A Empresa Diário de Notícias (EDN) anunciou no final da semana passada em comunicado um despedimento colectivo no Diário de Notícias da Madeira afectando 13 trabalhadores.A medida foi justificada pelas dificuldades provocados pela actual conjuntura económica, bem como pela situação concorrencial do mercado de media do arquipélago. “No mercado de jornais da Região Autónoma da Madeira (RAM), a crise vem sendo acrescida pela grave distorção das regras da concorrência praticada pelo Governo Regional através do Jornal da Madeira (JM)”, pode-se ler no comunicado, citado pela Lusa. Em Abril o título tinha apresentada queixa à Autoridade da Concorrência sobre esta matéria contra o Governo Regional.

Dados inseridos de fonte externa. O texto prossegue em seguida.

Lemma invariant_refreshing w s d t tr :
  invariant w -> effects tr = [] -> match t with Some t => calls_ok quiet t | None => True end ->
  invariant (set_refreshing s d t tr w).
Proof.
  intros [Hu Hf (b & Hr & Ha)] He Ht. split; cbn; [done|done|].
  exists b. split; [exact Hr|]. by rewrite effects_app, He, app_nil_r.
Qed.

Lemma invariant_start : invariant start.
Proof. split; [constructor|done|]. exists None. split; [done|]. exists []. by repeat constructor. Qed.

Lemma invariant_wake w task worker :
  invariant w -> running w = None -> wake (tasks w) = Some (Some task, worker) ->
  invariant (set_running worker (Some (run_task S P task)) [] w).
Proof.
  intros Hi Hr Hw. apply (invariant_tasks _ _ _ _ (effect_of_task task)); [done|].
  intros b Hb Ha. unfold remaining in *. rewrite Hr in Hb. destruct Hb as [_ ->]. rewrite app_nil_r.
  unfold wake in Hw. destruct (stopping_ (tasks w)); [done|].
  destruct (pending_ (tasks w)) as [t|]; [|done]. injection Hw as -> <-.
  split; [|exact Ha]. split_and!; [apply task_within|done..].
Qed.

Lemma invariant_call w X (e : provE X) k x :
  invariant w -> running w = Some (Vis e k) -> invariant (set_running (tasks w) (Some (k x)) [Ev e x] w).
Proof.
  intros Hi Hr.
  destruct (effect_of (Ev e x)) as [f|] eqn:E.
  - apply (invariant_tasks _ _ _ _ None); [done|]. intros b Hb Ha. unfold remaining in *. rewrite Hr in Hb.
    destruct Hb as (Hw & Hb & Hp). specialize (Hw x). rewrite E in Hw. destruct Hw as [-> Hw].
    split; [by split_and!|]. rewrite effects_app. unfold effects at 2. cbn [omap list_omap]. rewrite E.
    by rewrite app_nil_r.
  - destruct Hi as [Hu Hf (b & Hb & Ha)]. split; cbn; [done|done|]. exists b. unfold remaining in *. rewrite Hr in Hb.
    destruct Hb as (Hw & Hb & Hp). specialize (Hw x). rewrite E in Hw.
    split; [by split_and!|]. rewrite effects_app. unfold effects at 2. cbn [omap list_omap]. rewrite E.
    by rewrite app_nil_r.
Qed.

Lemma invariant_publish w t value :
  invariant w -> running w = Some t -> invariant (set_running (publish value (tasks w)) None [] w).
Proof.
  intros Hi Hr. apply (invariant_tasks _ _ _ _ None); [done|]. intros b Hb Ha. unfold remaining in *. rewrite Hr in Hb.
  destruct Hb as (_ & _ & Hp). split; [split; [done|]; cbn; by rewrite Hp|]. rewrite (app_nil_r (calls w)).
  by eapply accounted_less.
Qed.

Lemma step_invariant w w' : invariant w -> step w w' -> invariant w'.
Proof.
  intros Hi Hs. destruct Hs as [event r H| |task worker Hr Hb Hw|X e k x Hr|value Hr|t what Hr|Hf|X e k x Hf|s d Hf].
  - by apply invariant_key.
  - destruct Hi as [Hu Hf (b & Hr & Ha)]. split; cbn; [done|done|]. exists b. by rewrite app_nil_r.
  - by apply invariant_wake.
  - by apply invariant_call.
  - by eapply invariant_publish.
  - by eapply invariant_publish.
  - apply invariant_refreshing; [done..|]. apply calls_ok_bind; [done|]. intros now.
    apply read_only_calls_quiet, DashboardService.refreshAt_read_only.
  - pose proof (inv_refreshing _ Hi) as Hq. rewrite Hf in Hq. destruct Hq as [He Hk].
    apply invariant_refreshing; [done| |apply Hk]. unfold effects. cbn [omap list_omap].
    by rewrite quiet_no_effect.
  - by apply invariant_refreshing.
Qed.

Lemma session_invariant w : session w -> invariant w.
Proof. induction 1 as [|w w' _ IH Hs]; [apply invariant_start|by eapply step_invariant]. Qed.

(** ** Down to the kernel *)

(** An effect as the kernel and systemd see it. *)
Definition native_signal (f : effect) : option (Z * Z) :=
  match f with Signalled pid s => Some (native (pid, s)) | Submitted _ => None end.
Definition native_job (f : effect) : option (str * str) :=
  match f with Signalled _ _ => None | Submitted job => Some (manager_job job) end.

Lemma native_signals tr : map native (signals tr) = omap native_signal (effects tr).
Proof.
  induction tr as [|ev tr IH]; [done|]. rewrite signals_cons, map_app, IH.
  change (ev :: tr) with ([ev] ++ tr). rewrite effects_app, omap_app. f_equal.
  destruct ev as [X e x]. by destruct e.
Qed.
Lemma native_jobs tr : map manager_job (jobs tr) = omap native_job (effects tr).
Proof.
  induction tr as [|ev tr IH]; [done|]. rewrite jobs_cons, map_app, IH.
  change (ev :: tr) with ([ev] ++ tr). rewrite effects_app, omap_app. f_equal.
  destruct ev as [X e x]. by destruct e.
Qed.

Section Linux.
Context {messages : OsCalls.Messages} {socket_sort : NetlinkSocketProvider.SocketSort}.

(** C15. A session does what was confirmed, and no more.  However the three threads
interleave, whatever the keys are and the system answers, and also while a task is at
work: the signals and service jobs of a session, in their order, are effects of
confirmations by the user, each counted once and in the order of their keys; a
confirmation is a [y] on an action chosen by its own key on what was selected then, a
second one for SIGKILL, with no cancelling key in between.  When the Linux adapters
answer the calls, the signals the kernel accepts and the jobs systemd is asked for are
those of the same confirmations. *)
Theorem session_effects_confirmed w :
  session w ->
  exists cs, Forall (confirmed_by (keys w)) cs /\ StronglySorted earlier cs /\
    sublist (effects (calls w)) (omap c_effect cs) /\
    forall cfg trF, realizes (linux cfg) (calls w) trF ->
      sublist (kernel_signals trF) (omap native_signal (omap c_effect cs)) /\
      sublist (manager_jobs trF) (omap native_job (omap c_effect cs)).
Proof.
  intros Hs. destruct (inv_tasks _ (session_invariant _ Hs)) as (b & _ & Ha).
  apply accounted_less in Ha. rewrite app_nil_r in Ha. destruct Ha as (cs & Hc & Hsorted & Hl).
  exists cs. split_and!; [done..|]. intros cfg trF Hre. split.
  - rewrite (kernel_signals_accepted _ _ _ Hre). etransitivity; [apply accepted_sublist|].
    rewrite native_signals. by apply sublist_omap.
  - etransitivity; [by eapply manager_jobs_submitted|]. rewrite native_jobs. by apply sublist_omap.
Qed.
End Linux.

(** ** Whole operations of a thread as steps *)

Lemma session_refreshes w t tr s d :
  session w -> refreshing w = Some t -> runs t tr (s, d) -> session (set_refreshing (Some s) d None tr w).
Proof.
  revert tr w. induction t as [a|X e k IH]; intros tr w Hs Hf.
  - intros [-> <-]. eapply session_step; [exact Hs|]. by apply step_refresh_returns.
  - intros (x & tr' & -> & Hr).
    assert (Hs1 : session (set_refreshing (snapshot w) (dashboard w) (Some (k x)) [Ev e x] w))
      by (eapply session_step; [exact Hs|]; by apply step_refresh_call).
    specialize (IH x tr' _ Hs1 eq_refl Hr). unfold set_refreshing in *. cbn in IH. by rewrite <- app_assoc in IH.
Qed.
Lemma session_refresh w tr s d :
  session w -> refreshing w = None -> runs (DashboardService.refresh S (dashboard w)) tr (s, d) ->
  session (set_refreshing (Some s) d None tr w).
Proof.
  intros Hs Hf Hr.
  assert (Hs1 : session (set_refreshing (snapshot w) (dashboard w) (Some (DashboardService.refresh S (dashboard w))) [] w))
    by (eapply session_step; [exact Hs|]; by apply step_refresh).
  pose proof (session_refreshes _ _ _ _ _ Hs1 eq_refl Hr) as H. unfold set_refreshing in *. cbn in H.
  by rewrite app_nil_r in H.
Qed.

Lemma session_performs w t tr value :
  session w -> running w = Some t -> runs t tr value ->
  session (set_running (publish value (tasks w)) None tr w).
Proof.
  revert tr w. induction t as [a|X e k IH]; intros tr w Hs Hf.
  - intros [-> ->]. eapply session_step; [exact Hs|]. by apply step_task_returns.
  - intros (x & tr' & -> & Hr).
    assert (Hs1 : session (set_running (tasks w) (Some (k x)) [Ev e x] w))
      by (eapply session_step; [exact Hs|]; by apply step_task_call).
    specialize (IH x tr' _ Hs1 eq_refl Hr). unfold set_running in *. cbn in IH. by rewrite <- app_assoc in IH.
Qed.
Lemma session_task w task worker tr value :
  session w -> running w = None -> busy_ (tasks w) = false -> wake (tasks w) = Some (Some task, worker) ->
  runs (run_task S P task) tr value ->
  session (set_running (publish value worker) None tr w).
Proof.
  intros Hs Hr Hb Hw Ht.
  assert (Hs1 : session (set_running worker (Some (run_task S P task)) [] w))
    by (eapply session_step; [exact Hs|]; by apply step_wake).
  pose proof (session_performs _ _ _ _ Hs1 eq_refl Ht) as H. unfold set_running in *. cbn in H.
  by rewrite app_nil_r in H.
Qed.

(** Keys pressed while the workers rest. *)
Fixpoint press_keys (events : list Event) (w : world) : option world :=
  match events with
  | [] => Some w
  | event :: rest =>
      r ← handle (snapshot w) event (ui w) (tasks w);
      press_keys rest (mkWorld (keys w ++ [(snapshot w, event)]) (after_input edit event r) (r_tasks r) (running w)
                         (snapshot w) (dashboard w) (refreshing w) (calls w))
  end.
Lemma session_keys events w w' : session w -> press_keys events w = Some w' -> session w'.
Proof.
  revert w. induction events as [|event events IH]; intros w Hs; cbn [press_keys]; [by intros [= <-]|].
  destruct (handle _ _ _ _) as [r|] eqn:E; [|done]. cbn [mbind option_bind]. apply IH.
  eapply session_step; [exact Hs|]. by apply step_key.
Qed.
End Session.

O título fala em medidas adoptadas para “liquidar o Diário de Notícias”, apontando que a crise no arquipélago “sofreu um forte agravamento a partir do ano de 2008 pela circulação gratuita do JM, pelo aumento da sua tiragem para 15 mil exemplares por dia – pagos pelo erário público à razão de cerca de 10 mil euros por dia – e com a manutenção da mesma estrutura, do mesmo número de páginas e do seu carácter generalista”.
A EDN garante ter implementado um conjunto de medidas de contenção de custos, mas estas “se revelaram insuficientes para prosseguir aquele objectivo”, pelo que foi necessário “outras medidas adicionais”.
O título é detido maioritariamente pela Blandy e pelo grupo Controlinveste (40%).